There is hardly a family in my country that has not lost a loved
one. Many
families were entirely wiped out during the decades of occupation by
Indonesia and the war of resistance against it. The United States
and other
Western nations contributed to this tragedy. Some bear a direct
responsibility because they helped Indonesia by providing military
aid.
Others were accomplices through indifference and silence. But all
redeemed
themselves. In 1999, a global peacekeeping force helped East Timor
secure its
independence and protect its people. It is now a free nation.
But I still acutely remember the suffering and misery brought about
by war.
It would certainly be a better world if war were not necessary. Yet
I also
remember the desperation and anger I felt when the rest of the world
chose to
ignore the tragedy that was drowning my people. We begged a foreign
power to
free us from oppression, by force if necessary.
So I follow with some consternation the debate on Iraq in the United
Nations
Security Council and in NATO. I am unimpressed by the grandstanding
of
certain European leaders.
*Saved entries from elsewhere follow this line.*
Definition forums : t nat :=
  {| opts :=
       {| prefix := Some "/api"; sensitive := false; strict := false;
          routerPath := None |};
     methods := verbs; params := [("pid", 9%nat)]; stack := [] |}.

Definition posts : t nat :=
  {| opts := no_options; methods := verbs; params := [];
     stack := [0%nat; 1%nat] |}.

Definition before : heap :=
  {| layers := [post_index; post_show]; routers := [forums; posts] |}.

(** [posts.routes()]. *)
Definition posts_routes : fn_object :=
  {| fn_code := 5%nat; fn_router := Some 1%nat |}.

Definition after : heap :=
  use 0%nat (Path "/forums") [posts_routes] before.

(** A plain middleware, without and with a path. *)
Definition logger : fn_object := {| fn_code := 6%nat; fn_router := None |}.

(** What the application takes from outside. *)
#[export] Instance sample_env : Application.env :=
  {| Application.onerror := fun e c =>
       (Koa.set_state "error" "reported" c, Koa.Resolved);
     Application.statuses_empty := fun code =>
       bool_decide (code = 204) || bool_decide (code = 205)
       || bool_decide (code = 304);
     Application.isJSON := fun b =>
       match b with Koa.BodyJson _ => true | _ => false end;
     Application.stringify := fun b =>
       match b with Koa.BodyJson v => v | _ => "null" end |}.

End Sample.

(** ** A store with two middlewares *)

Module SampleStore.

Import Redux.

(** The world is the list of the actions that reached the base store. *)
Definition reached := list (list data).

Definition base_dispatch : dispatcher reached :=
  fun a => Ext (fun w => (w ++ [a], inr (default Undefined (head a)))) Ret.

(** [getState] tells how many actions have reached the store. *)
Definition base_getState : dispatcher reached :=
  fun _ => Ext (fun w => (w, inr (Num (Z.of_nat (length w))))) Ret.

Definition base_store : gmap string (field reached) :=
  {[ "dispatch" := Fn base_dispatch;
     "getState" := Fn base_getState;
     "subscribe" := Value (Str "subscribe") ]}.

Definition createStore (a : unit) (w : reached)
    : reached * (Js.thrown + gmap string (field reached)) :=
  (w, inr base_store).

(** A middleware that sends [Num n], for positive [n], through the whole
    chain again as [Num (n - 1)] before it passes it on. *)
Definition countdown : middleware reached := fun api =>
  Ret (fun next => Ret (fun a =>
    match a with
    | [Num n] =>
        if 0 <? n then bind (dispatch api [Num (n - 1)]) (fun _ => next a)
        else next a
    | _ => next a
    end)).

(** A middleware that marks what passes. *)
Definition mark : middleware reached := fun api =>
  Ret (fun next => Ret (fun a => next (Str "marked" :: a))).

(** A middleware that dispatches as soon as it is given the API. *)
Definition hasty : middleware reached := fun api =>
  bind (dispatch api [Str "early"]) (fun _ => Ret (fun next => Ret next)).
Their actions undermine the only truly
effective
means of pressure on the Iraqi dictator: the threat of the use of
force.
Critics of the United States give no credit to the Bush
administration's
aggressive strategy, even though it is the real reason that Iraq has
allowed
weapons inspectors to return and why Baghdad is cooperating a bit
more, if it
indeed is at all.
The antiwar demonstrations are truly noble. I know that differences
of
opinion and public debate over issues like war and peace are vital.
We enjoy
the right to demonstrate and express opinions today because East
Timor is an
independent democracy - something we didn't have during a 25-year
reign of
terror. Fortunately for all of us, the age of globalization has
meant that
citizens have a greater say in almost every major issue.
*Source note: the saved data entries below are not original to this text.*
(** * telman: the SNMP query engine of the Telegram relay bot

    A shallow embedding of [src/main.py]: the identifier validator
    ([SNMPManager.validate_oid]), the single-value fetch
    ([SNMPManager.get_snmp_value]), the bounded tree walk
    ([SNMPManager.walk_snmp_tree]), the endpoint replacement
    ([TelegramBot.update_snmp_config]), the command handlers
    ([CommandHandlers.snmp_config], [snmp_get], [snmp_walk], [snmp_status]),
    the configuration read at start-up ([Config], [main]) and the bot's
    start and stop ([TelegramBot.start_bot], [stop_bot], [run]).

    Conventions.
    - A Python [str] is a [string]; every character stands for the code
      point of the same number (0..255).  On that range [\d] is exactly
      ['0'..'9'] and the white space accepted by [int()] is 9..13, 32, 133
      and 160.  Strings with a code point above 255 are outside the
      development: there [\d] and [int()] also take the decimal digits of
      other scripts.
    - A result dictionary is a [gmap string PyVal], so that the presence of
      a key is observable.
    - The pysnmp stack is an oracle ([Stack]): it answers a request either
      by raising while the engine, transport and command are built, or with
      the (finite) sequence of items the awaited command yields, which may
      itself end by raising.  A [Stack] raises exceptions, objects of a
      class deriving from [Exception]; a [Full.Stack] may also raise what
      derives from [BaseException] only, which no [except] clause of the
      program but one ([except KeyboardInterrupt] in [run]) catches.
    - The logger calls are left out: they never change a result. *)

From stdpp Require Import gmap strings list.
From Stdlib Require Import ZArith Ascii String Lia.

Open Scope string_scope.
Open Scope list_scope.

(* ================================================================== *)
(** * Part I: definitions *)
(* ================================================================== *)

(** ** Regular expressions, as far as [validate_oid] uses them *)

Module Re.

(** Pattern syntax.  [Void] never matches; it only appears in derivatives. *)
Inductive regex :=
| Void
| Eps
| Bol                          (* ^ *)
| Eol                          (* $ *)
| Chars (p : ascii → bool)     (* a character class *)
| Seq (r1 r2 : regex)
| Alt (r1 r2 : regex)
| Star (r : regex).

(** [\d] on the code points 0..255: the ten digits ['0'..'9']. *)
Definition is_digit (c : ascii) : bool := (("0" <=? c) && (c <=? "9"))%char.

Definition Lit (c : ascii) : regex := Chars (Ascii.eqb c).   (* \. and the like *)
Definition Digit : regex := Chars is_digit.                  (* \d *)
Definition Opt (r : regex) : regex := Alt r Eps.             (* r? *)
Definition Plus (r : regex) : regex := Seq r (Star r).       (* r+ *)
Definition Grp (r : regex) : regex := r.                     (* ( r ) *)

Definition newline : ascii := ascii_of_nat 10.

(** [$] without MULTILINE: at the end of the subject, or just before a
    newline that is the subject's last character. *)
Definition at_end (rest : list ascii) : bool :=
  match rest with
  | [] => true
  | [c] => Ascii.eqb c newline
  | _ => false
  end.

Definition null (w : list ascii) : bool :=
  match w with [] => true | _ => false end.

(** Does [r] match the empty word at a position where [b] tells whether it
    is the start of the subject and [rest] is what remains of the subject? *)
Fixpoint nullable (b : bool) (rest : list ascii) (r : regex) : bool :=
  match r with
  | Void => false
  | Eps => true
  | Bol => b
  | Eol => at_end rest
  | Chars _ => false
  | Seq r1 r2 => nullable b rest r1 && nullable b rest r2
  | Alt r1 r2 => nullable b rest r1 || nullable b rest r2
  | Star _ => true
  end.

(** What is left of [r] once [c], the head of [rest], has been consumed. *)
Fixpoint deriv (b : bool) (rest : list ascii) (c : ascii) (r : regex) : regex :=
  match r with
  | Void | Eps | Bol | Eol => Void
  | Chars p => if p c then Eps else Void
  | Seq r1 r2 =>
      Alt (Seq (deriv b rest c r1) r2)
          (if nullable b rest r1 then deriv b rest c r2 else Void)
  | Alt r1 r2 => Alt (deriv b rest c r1) (deriv b rest c r2)
  | Star r1 => Seq (deriv b rest c r1) (Star r1)
  end.

(** Is there a match of [r] that starts here and ends somewhere in [s]? *)
Fixpoint match_from (b : bool) (r : regex) (s : list ascii) : bool :=
  nullable b s r ||
  match s with
  | [] => false
  | c :: s' => match_from false (deriv b s c r) s'
  end.

(** [bool(re.match(r, s))]: a match anchored at position 0. *)
Definition re_match (r : regex) (s : string) : bool :=
  match_from true r (list_ascii_of_string s).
But if the antiwar movement dissuades the United States and its
allies from
going to war with Iraq, it will have contributed to the peace of the
dead.
Saddam Hussein will emerge victorious and ever more defiant. What
has been
accomplished so far will unravel. Containment is doomed to fail. We
cannot
forget that despots protected by their own elaborate security
apparatus are
still able to make decisions.
Saddam Hussein has dragged his people into at least two wars. He has
used
chemical weapons on them. He has killed hundreds of thousands of
people and
tortured and oppressed countless others. So why, in all of these
demonstrations, did I not see one single banner or hear one speech
calling
for the end of human rights abuses in Iraq, the removal of the
dictator and
freedom for the Iraqis and the Kurdish people? If we are going to
demonstrate
and exert pressure, shouldn't it be focused on the real villain,
with the
goal of getting him to surrender his weapons of mass destruction and
resign
from power? To neglect this reality, in favor of simplistic and
irrational
anti-Americanism, is obfuscating the true debate on war and peace.
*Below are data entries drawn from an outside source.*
Lemma read_all_firstn {A : Type} (rd : value -> option A) (n : nat) (vs : list value) :
  forall xs, read_all rd vs = Some xs ->
  read_all rd (firstn n vs) = Some (firstn n xs).
Proof.
  revert n. induction vs as [| v vs IH]; intros n xs H; cbn in H.
  - injection H as <-. rewrite !firstn_nil. reflexivity.
  - destruct (rd v) as [a |] eqn:E; [| discriminate].
    destruct (read_all rd vs) as [l |]; [| discriminate].
    injection H as <-. destruct n as [| n]; [reflexivity |].
    cbn [firstn read_all]. rewrite E, (IH n l eq_refl). reflexivity.
Qed.

Lemma read_all_slice {A : Type} (rd : value -> option A) (vs : list value) (k : Z) :
  forall xs, read_all rd vs = Some xs ->
  read_all rd (slice vs 0 k) = Some (slice xs 0 k).
Proof.
  intros xs H. rewrite !slice_from_0, (read_all_length _ _ _ H).
  now apply read_all_firstn.
Qed.

Lemma update_at_end (h t : heap) (o o' : object) :
  update (List.length h) o (h ++ o' :: t) = h ++ o :: t.
Proof. induction h as [| x h IH]; cbn; [reflexivity | now rewrite IH]. Qed.

Lemma nth_error_at_end (h t : heap) (o : object) :
  nth_error (h ++ o :: t) (List.length h) = Some o.
Proof. rewrite nth_error_app2, Nat.sub_diag by lia. reflexivity. Qed.

Lemma get_elems_run (h : heap) (arr : value) (elems : list value) :
  deref h arr = Some (OArray elems) -> get_elems arr h = (Ok elems, h).
Proof. unfold get_elems. intros ->. reflexivity. Qed.

(** The first [map]: the array of similarities, or the callback's exception. *)
Lemma score_array_run cos_sim (h : heap) (q c : value) (query : Tensor)
    (catalog : list item_value) :
  read_tensor h q = Some query -> read_catalog h c = Some catalog ->
  array_map (fun item _ => s <~ OnStore.item_similarity cos_sim q item ;; ret (VNumber s)) c h
  = match map_throwing (item_similarity cos_sim query) catalog with
    | Ok sims => (Ok (VRef (List.length h)), h ++ [OArray (map VNumber sims)])
    | Throw e => (Throw e, h)
    end.
Proof.
  intros Hq Hc. unfold read_catalog, read_array in Hc.
  destruct (deref h c) as [[| | | elems] |] eqn:Ec; try discriminate.
  unfold array_map.
  rewrite (mbind_ok _ _ _ _ _ (get_elems_run _ _ _ Ec)).
  unfold mbind at 1. rewrite (score_all_sim cos_sim h q query elems catalog 0 Hq Hc).
  destruct (map_throwing (item_similarity cos_sim query) catalog); reflexivity.
Qed.

(** The second [map]: one match object per similarity, then the array of
    their references. *)
Lemma pair_array_run (h t : heap) (sims : list number) :
  let h1 := h ++ OArray (map VNumber sims) :: t in
  let refs := map VRef (seq (List.length h1) (List.length sims)) in
  let ha := h1 ++ mapi_from match_object 0 (map VNumber sims) in
  array_map (fun similarity index => alloc (OMatch index similarity)) (VRef (List.length h)) h1
  = (Ok (VRef (List.length ha)), ha ++ [OArray refs]) /\
  read_all (read_match ha) refs = Some (mapi make_match sims).
Proof.
  intros h1 refs ha. split.
  - unfold array_map.
    assert (E : deref h1 (VRef (List.length h)) = Some (OArray (map VNumber sims)))
      by apply nth_error_at_end.
    rewrite (mbind_ok _ _ _ _ _ (get_elems_run _ _ _ E)).
    rewrite (mbind_ok _ _ _ _ _ (alloc_matches_run _ 0 h1)).
    unfold alloc. subst refs ha. rewrite length_map. reflexivity.
  - subst refs ha.
    pose proof (read_fresh_matches sims 0 h1 []) as H.
    rewrite app_nil_r in H. exact H.
Qed.

(** [sort] overwrites the array of references and nothing else. *)
Lemma sort_array_run (ha : heap) (refs : list value) (ml : list Match) :
  read_all (read_match ha) refs = Some ml ->
  exists sorted,
    array_sort OnStore.by_similarity (VRef (List.length ha)) (ha ++ [OArray refs])
    = (Ok (VRef (List.length ha)), ha ++ [OArray sorted]) /\
    read_all (read_match ha) sorted = Some (sort by_similarity ml).
Proof.
  intros H.
  destruct (sort_sim ha [OArray refs] refs ml H) as (sorted & Hrun & Hread).
  exists sorted. split; [| exact Hread].
  unfold array_sort.
  assert (E : deref (ha ++ [OArray refs]) (VRef (List.length ha)) = Some (OArray refs))
    by apply nth_error_at_end.
  rewrite (mbind_ok _ _ _ _ _ (get_elems_run _ _ _ E)).
  rewrite (mbind_ok _ _ _ _ _ Hrun).
  unfold mbind, set_elems, ret. rewrite update_at_end. reflexivity.
Qed.

Lemma slice_array_run (ha : heap) (sorted : list value) (k : Z) :
  array_slice (VRef (List.length ha)) 0 k (ha ++ [OArray sorted])
  = (Ok (VRef (S (List.length ha))),
     ha ++ [OArray sorted; OArray (slice sorted 0 k)]).
Proof.
  unfold array_slice.
  assert (E : deref (ha ++ [OArray sorted]) (VRef (List.length ha)) = Some (OArray sorted))
    by apply nth_error_at_end.
  rewrite (mbind_ok _ _ _ _ _ (get_elems_run _ _ _ E)).
  unfold alloc. rewrite length_app, Nat.add_1_r, <- app_assoc. reflexivity.
Qed.

(** On a store that holds the query tensor and the catalog,
    [OnStore.findBestMatches] only appends to the store, throws exactly
    when [findBestMatches] does, and otherwise returns a new array holding
    the matches that [findBestMatches] computes. *)
Lemma findBestMatches_on_store cos_sim (h : heap) (q c : value) (top_k : option Z)
    (query : Tensor) (catalog : list item_value) :
  read_tensor h q = Some query -> read_catalog h c = Some catalog ->
  exists fresh r,
    OnStore.findBestMatches cos_sim q c top_k h = (r, h ++ fresh) /\
    match findBestMatches cos_sim query catalog top_k with
    | Ok ms => exists v, r = Ok v /\ read_matches (h ++ fresh) v = Some ms
    | Throw e => r = Throw e
    end.
Proof.
  intros Hq Hc. rewrite findBestMatches_unfold. unfold OnStore.findBestMatches.
  set (k := match top_k with Some k => k | None => 3%Z end).
  unfold mbind at 1. rewrite (score_array_run cos_sim h q c query catalog Hq Hc).
  destruct (map_throwing (item_similarity cos_sim query) catalog) as [sims | e];
    cbn [bind]; [| exists [], (Throw e); rewrite app_nil_r; split; reflexivity].
  destruct (pair_array_run h [] sims) as [Hpairs Hread]. cbv zeta in Hpairs, Hread.
  set (h1 := h ++ [OArray (map VNumber sims)]) in *.
  set (ha := h1 ++ mapi_from match_object 0 (map VNumber sims)) in *.
  rewrite (mbind_ok _ _ _ _ _ Hpairs).
  destruct (sort_array_run ha _ _ Hread) as (sorted & Hsort & Hsorted).
  rewrite (mbind_ok _ _ _ _ _ Hsort), slice_array_run.
  exists (OArray (map VNumber sims) :: mapi_from match_object 0 (map VNumber sims)
          ++ [OArray sorted; OArray (slice sorted 0 k)]).
  assert (Eh : ha ++ [OArray sorted; OArray (slice sorted 0 k)]
               = h ++ OArray (map VNumber sims) :: mapi_from match_object 0 (map VNumber sims)
                   ++ [OArray sorted; OArray (slice sorted 0 k)]).
  { subst ha h1. rewrite <- !app_assoc. reflexivity. }
  eexists. split; [rewrite <- Eh; reflexivity |].
  eexists. split; [reflexivity |]. rewrite <- Eh.
  unfold read_matches, read_array, deref.
  change (ha ++ [OArray sorted; OArray (slice sorted 0 k)])
    with (ha ++ [OArray sorted] ++ [OArray (slice sorted 0 k)]).
  rewrite app_assoc.
  replace (S (List.length ha)) with (List.length (ha ++ [OArray sorted]))
    by (rewrite length_app; cbn; lia).
  rewrite nth_error_at_end, <- app_assoc.
  apply (read_all_ext (read_match ha)); [intros; now apply read_match_app |].
  apply read_all_slice. exact Hsorted.
Qed.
I agree that the Bush administration must give more time to the
weapons
inspectors to fulfill their mandate. The United States is an
unchallenged
world power and will survive its enemies. It can afford to be a
little more
patient. Kofi Annan, the secretary general of the United Nations,
has proved
himself to be a strong mediator and no friend of dictators. He and a
group of
world leaders should use this time to persuade Saddam Hussein to
resign and
go into exile. In turn, Saddam Hussein could be credited with
preventing
another war and sparing his people. But even this approach will not
work
without the continued threat of force.
Abandoning such a threat would be perilous. Yes, the antiwar
movement would
be able to claim its own victory in preventing a war. But it would
have to
accept that it also helped keep a ruthless dictator in power and
explain
itself to the tens of thousands of his victims.
History has shown that the use of force is often the necessary price
of
liberation. A respected Kosovar intellectual once told me how he
felt when
the world finally interceded in his country: "I am a pacifist. But I
was
happy, I felt liberated, when I saw NATO bombs falling."